The above saying might sound as a cliché to us that nonchalantly reads this but a simple message is shown and conveyed in this truism.
What is play? For a child, play is their world, their life, their way of exploring and learning from their environment, their means of coping with life's complexities. For them, in their own childish realm, in the midst of their play activity, "Playing is Living and Living is Playing!" For others, play is practically engaging in an activity to have self-gratification and enjoyment. Some may find play as a hobby and a form of exercise. It is getting away from the daily stressors and involving themselves in any form of relaxation and fun.
Play is synonymous to FUN. The first thing that enters my mind when someone asks me what play is, are my children. They love to play from the time they wake up not thinking even of breakfast. Both of them always look forward to weekends as their day when they are out of school and their only time to play their PS 2. Their not so gentle and sometimes boisterous laughter can shake the house down especially when their cousins get together. My husband and I find it an obligation to give them this time during weekends to play, relax, bond with each other as well as with their cousins and friends. They are only young once and we would want them to grow up not withholding from them their developmental stage of Play and Exploration. As parents, we want them to experience the joy of first riding the bicycle and getting the harsh bruises from learning to ride and to balancing it. We want them to explore the thrill of lackadaisically bathing in the rain, practically drenching them from top to toe.

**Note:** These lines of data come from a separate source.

Lemma Store_Watch_events id after q s s' r : Store_Watch id after q s = (s', r) → events_from [] s s'.
Proof.
  unfold Store_Watch. case_match; [intros [= <- <-]; by apply events_from_same|].
  unfold mbind, M_bind. destruct (ensure id s) as [s1 [st|e]] eqn:Ee; apply ensure_events in Ee as [Hf Hc];
    [|by intros [= <- <-]].
  intros Hw%watchLocked_events; [|done]. by eapply events_from_trans.
Qed.

Lemma ForceReset_events id reason q s s' r : ForceReset id reason q s = (s', r) → events_from [] s s'.
Proof.
  unfold ForceReset. case_match; [intros [= <- <-]; by apply events_from_same|].
  unfold mbind, M_bind. destruct (ensure id s) as [s1 [st|e]] eqn:Ee; apply ensure_events in Ee as [Hf Hc];
    [|by intros [= <- <-]].
  destruct (watchLocked id st None _ s1) as [s2 [w|e]] eqn:Hw; apply watchLocked_events in Hw; try done;
    intros [= <- <-]; by eapply events_from_trans.
Qed.

Lemma ReloadDurable_events id s s' r : ReloadDurable id s = (s', r) → events_from [] s s'.
Proof.
  unfold ReloadDurable. case_match; [intros [= <- <-]; by apply events_from_same|].
  unfold mbind at 1, M_bind at 1.
  assert (∃ s1 st, cached_or_new id s = (s1, Ok st) ∧ events_from [] s s1) as (s1&st&->&Hf).
  { unfold cached_or_new. destruct (as_codex s !! id) as [st|]; [exists s, st; split; [done|by apply events_from_same]|].
    eexists _, _. split; [done|]. apply events_from_put; [done|]. simpl. by intros ev ?%elem_of_nil. }
  set (st0 := set_sm_safeReplayFloor _ _). unfold mbind, M_bind, attempt, modify, throw.
  destruct (loadDurable id st0 s1) as [s2 r2] eqn:El.
  apply (reload_events _ _ _ _ _ (set_sm_needsReload false) (set_sm_needsReload true st0)) in El; try done.
  destruct r2; intros [= <- <-]; eapply events_from_trans; [exact Hf|exact El|exact Hf|exact El].
Qed.

Lemma arun_events op s s' evs : arun op s = (s', evs) → events_from evs s s'.
Proof.
  destruct op; simpl.
  - destruct (Publish now event view audit s) as [s1 r] eqn:E. intros [= <- <-]. by eapply Publish_events.
  - destruct (Forget now id req destroy audit s) as [s1 r] eqn:E. intros [= <- <-].
    apply Forget_events in E. intros j st' ev Hc Hin. destruct (E j st' ev Hc Hin) as [?|[?%elem_of_nil _]]; [by left|done].
  - destruct (ReloadDurable id s) eqn:E. intros [= <- <-]. by eapply ReloadDurable_events.
  - destruct (Store_Watch id after queue s) eqn:E. intros [= <- <-]. by eapply Store_Watch_events.
  - destruct (ForceReset id reason queue s) eqn:E. intros [= <- <-]. by eapply ForceReset_events.
  - intros [= <- <-]. unfold Cancel. destruct (as_codex s !! wt_codex w) as [st|] eqn:Ec; [|by apply events_from_same].
    case_bool_decide; [|by apply events_from_same].
    destruct (sm_watchers st !! wt_id w); [|by apply events_from_same].
    eapply events_from_trans; [apply (events_from_put [] s s (wt_codex w)
      (set_sm_watchers (sm_nextWatcher st) (delete (wt_id w) (sm_watchers st)) st)); [done|simpl; eauto]|].
    repeat case_match; by apply events_from_same.
  - intros [= <- <-]. unfold Receive. case_match; by apply events_from_same.
  - destruct (Store_CurrentView id s) as [s1 r] eqn:E. intros [= <- <-].
    unfold Store_CurrentView, mbind, M_bind in E.
    destruct (ensure id s) as [s2 [st|e]] eqn:Ee; apply ensure_events in Ee as [Hf _]; [|by simplify_eq].
    destruct (sm_view st); unfold mret, M_ret, fail_msg, throw in E; by simplify_eq.
Qed.

(** Over a run: what is kept for replay at the end was kept at the start or published. *)
Lemma asteps_events s tr s' : asteps s tr s' → events_from tr s s'.
Proof.
  induction 1 as [|s op s1 evs tr s2 _ Hr _ IH|s p tr s2 _ _ IH].
  - by apply events_from_same.
  - apply arun_events in Hr. intros id st ev Hc Hin.
    destruct (IH id st ev Hc Hin) as [(st1&Hc1&Hin1)|[? ?]]; [|right; split; [apply elem_of_app; auto|done]].
    destruct (Hr id st1 ev Hc1 Hin1) as [?|[? ?]]; [auto|right; split; [apply elem_of_app; auto|done]].
  - exact IH.
Qed.

(** ** The replay decision *)

(** Scanning a run that starts at or before [start]. *)
Lemma continuous_from_run l start head m :
  ev_EventSeq <$> l = seqZ m (zlen l) → head = (m + zlen l - 1)%Z → (0 ≤ m)%Z → (head < 2 ^ 63)%Z →
  (m ≤ head)%Z → (start ≤ head)%Z →
  continuous_from l start head (Z.max start m) = bool_decide (m ≤ start)%Z || bool_decide (start ≤ m)%Z.
Proof.
  intros Hs -> Hm Hh Hmh Hsh.
  assert (bool_decide (m ≤ start)%Z || bool_decide (start ≤ m)%Z = true) as ->.
  { destruct (Z.le_gt_cases m start); [by rewrite bool_decide_eq_true_2|].
    rewrite (bool_decide_eq_true_2 (start ≤ m)%Z) by lia. apply orb_true_r. }
  revert m Hs Hm Hh Hmh Hsh. induction l as [|ev l IH]; intros m Hs Hm Hh Hmh Hsh.
  { unfold zlen in *. simpl in *. lia. }
  assert (zlen (ev :: l) = zlen l + 1)%Z as Hl by (unfold zlen; simpl; lia). pose proof (zlen_nonneg l).
  rewrite Hl, seqZ_cons in Hs by lia. simpl in Hs. injection Hs as Hev Hs.
  replace (Z.pred (zlen l + 1)) with (zlen l) in Hs by lia. rewrite <-Z.add_1_r in Hs. simpl. rewrite Hev, Hl.
  replace (m + (zlen l + 1) - 1)%Z with ((m + 1) + zlen l - 1)%Z by lia.
  destruct (Z.ltb_spec m start) as [Hlt|Hge].
  - replace (Z.max start m) with (Z.max start (m + 1)) by lia. apply IH; (done || lia).
  - replace (Z.max start m) with m by lia. rewrite bool_decide_eq_false_2 by naive_solver.
    rewrite u64_incr_small by (unfold u64_modulus; lia).
    destruct (Z.ltb_spec (m + 1 + zlen l - 1) (m + 1)) as [|Hle]; [done|].
    replace (m + 1)%Z with (Z.max start (m + 1)) at 2 by lia. apply IH; (done || lia).
Qed.
Lemma about_to_execute id req b l :
  about_to id (TExecute req b :: l) =
    match rq_Request req with
    | Some (k, _) => if decide (rq_RequestId req = id ∧ mutates k = true) then 1 else 0
    | None => 0
    end + about_to id l.
Proof. unfold about_to. simpl. destruct (rq_Request req) as [[k body]|]; [|done]. exact (executions_cons id (rq_RequestId req, k) _). Qed.

(** A request that [prepare] lets through counts only when it got the reservation. *)
Lemma prepare_counts wi ck req p p' r id l :
  prepare wi ck req p = (p', r) →
  let l' := match r with Ok (Execute b) => TExecute req b :: l | _ => l end in
  about_to id l' = about_to id l ∨
  (r = Ok (Execute true) ∧ rq_RequestId req = id ∧ about_to id l' = 1 + about_to id l).
Proof.
  intros (_&_&_&Hf)%prepare_spec. destruct r as [[|b]|]; [by left| |by left]. cbn zeta iota.
  rewrite about_to_execute. destruct (rq_Request req) as [[k body]|] eqn:Ek; [|by left].
  case_decide as Hd; [|by left]. destruct Hd as [Hid Hm]. destruct b; [by right|].
  destruct (Hf eq_refl) as (k'&body'&[= <- <-]&Hs). rewrite mutates_side_effect in Hm. congruence.
Qed.

Lemma sys_step_once p0 y y' : sys_step y y' → once p0 y → once p0 y'.
Proof.
  intros Hstep Ho id. specialize (Ho id) as (H1&H2&H3).
  destruct Hstep as [y wi ck req p r Hp|y now ctxErr req reserved l1 l2 b log resp Hl Hcall|y ck req resp l1 l2 p r Hl Hc|y b];
    simpl in *.
  - pose proof (prepare_counts wi ck req _ p r id (y_threads y) Hp) as Hab. apply prepare_spec in Hp as (Hj&Hk&Hx&_). cbv zeta in Hab.
    destruct (decide (id = rq_RequestId req)) as [->|Hne]; [|rewrite Hj by done; destruct Hab as [->|(_&<-&_)]; done].
    destruct Hab as [->|(Hr&_&->)].
    + split_and!; [|done|done]. intros Hn. apply H1. destruct (ds_row (y_dedup y) (rq_RequestId req)); [|done].
      by rewrite Hk in Hn.
    + destruct (Hx Hr) as [Hn Hs]. destruct (H1 Hn) as [Hz Hp0]. split_and!; [done|lia|done].
  - assert (executions id log + about_to id (l1 ++ (if reserved then [TComplete req resp] else []) ++ l2) ≤
      executions id (y_log y) + about_to id (y_threads y)) as Hle.
    { rewrite Hl, !about_to_app. replace (about_to id (if reserved then [TComplete req resp] else [])) with 0 by by destruct reserved.
      rewrite about_to_execute. apply call_noted in Hcall as [-> |(k&body&->&->)]; [lia|]. rewrite executions_cons. simpl. lia. }
    split_and!; intros Hn; [destruct (H1 Hn); split; [lia|done]|specialize (H2 Hn); lia|specialize (H3 Hn); lia].
  - rewrite Hl, about_to_app in *. unfold about_to in *. simpl in *. split_and!; [|done|done].
    intros Hn. apply H1. destruct (ds_row (y_dedup y) id) eqn:E; [|done].
    destruct (complete_spec _ _ _ _ _ _ Hc id) as (?&?&?&?&_&?); congruence.
  - split_and!.
    + intros Hn. destruct (H1 Hn). split; [|done]. change (about_to id []) with 0. lia.
    + intros Hn. specialize (H2 Hn). change (about_to id []) with 0. lia.
    + intros Hn. specialize (H3 Hn). change (about_to id []) with 0. lia.
Qed.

We mediate in their first fist-and-fury fights with their playmates, carefully reprimanding them and then teaching them always to say, "I'm sorry." We support our son in his quest for non-venomous spiders and let these blood- suckers strangle each other while hanging dearly on my son's stick. You can see in his eyes the excitement of such experience. We let him and his sister play "hide-and-seek" with the neighboring kids just to get the high of it.
My son is already 10 years old and we are molding him to learn slowly from the evolution of play.... That play is no longer at our beck- and -call when we are growing up unlike the days of pre-school and kindergarten. He is such an active and playful child. For him, he can play all he wants, day and night not getting tired at all. When he is at play, he acts like as if he is "driven- by- a- motor". He is enrolled currently in football training in his school and my husband and I believe that this is my son's form of PLAY, a more complex version of using his oozing energy positively.
One constant that we can always count on, regardless of cultural or social situations, is that young children will always play. If you ask a child why he plays, he'll probably say, "Because I like it!" or better yet, "Because it's FUN!" We, as adults, should not withhold play from them because it is their world and it is how they explore and learn. Of course, when a child grows and matures, he will definitely have a different perspective of what Play is. It may no longer be Playing is Living and Living is Playing. It will evolve from fun or play of toddlers ... from play to likings of kindergartens ... from likings to favorites of graders...from favorites to hobbies of High-school students... from hobbies to sports of college students, from sports to even career of professionals and then back to FUN! For as long as someone is happy and having fun, play will always exist although in a much highly different light.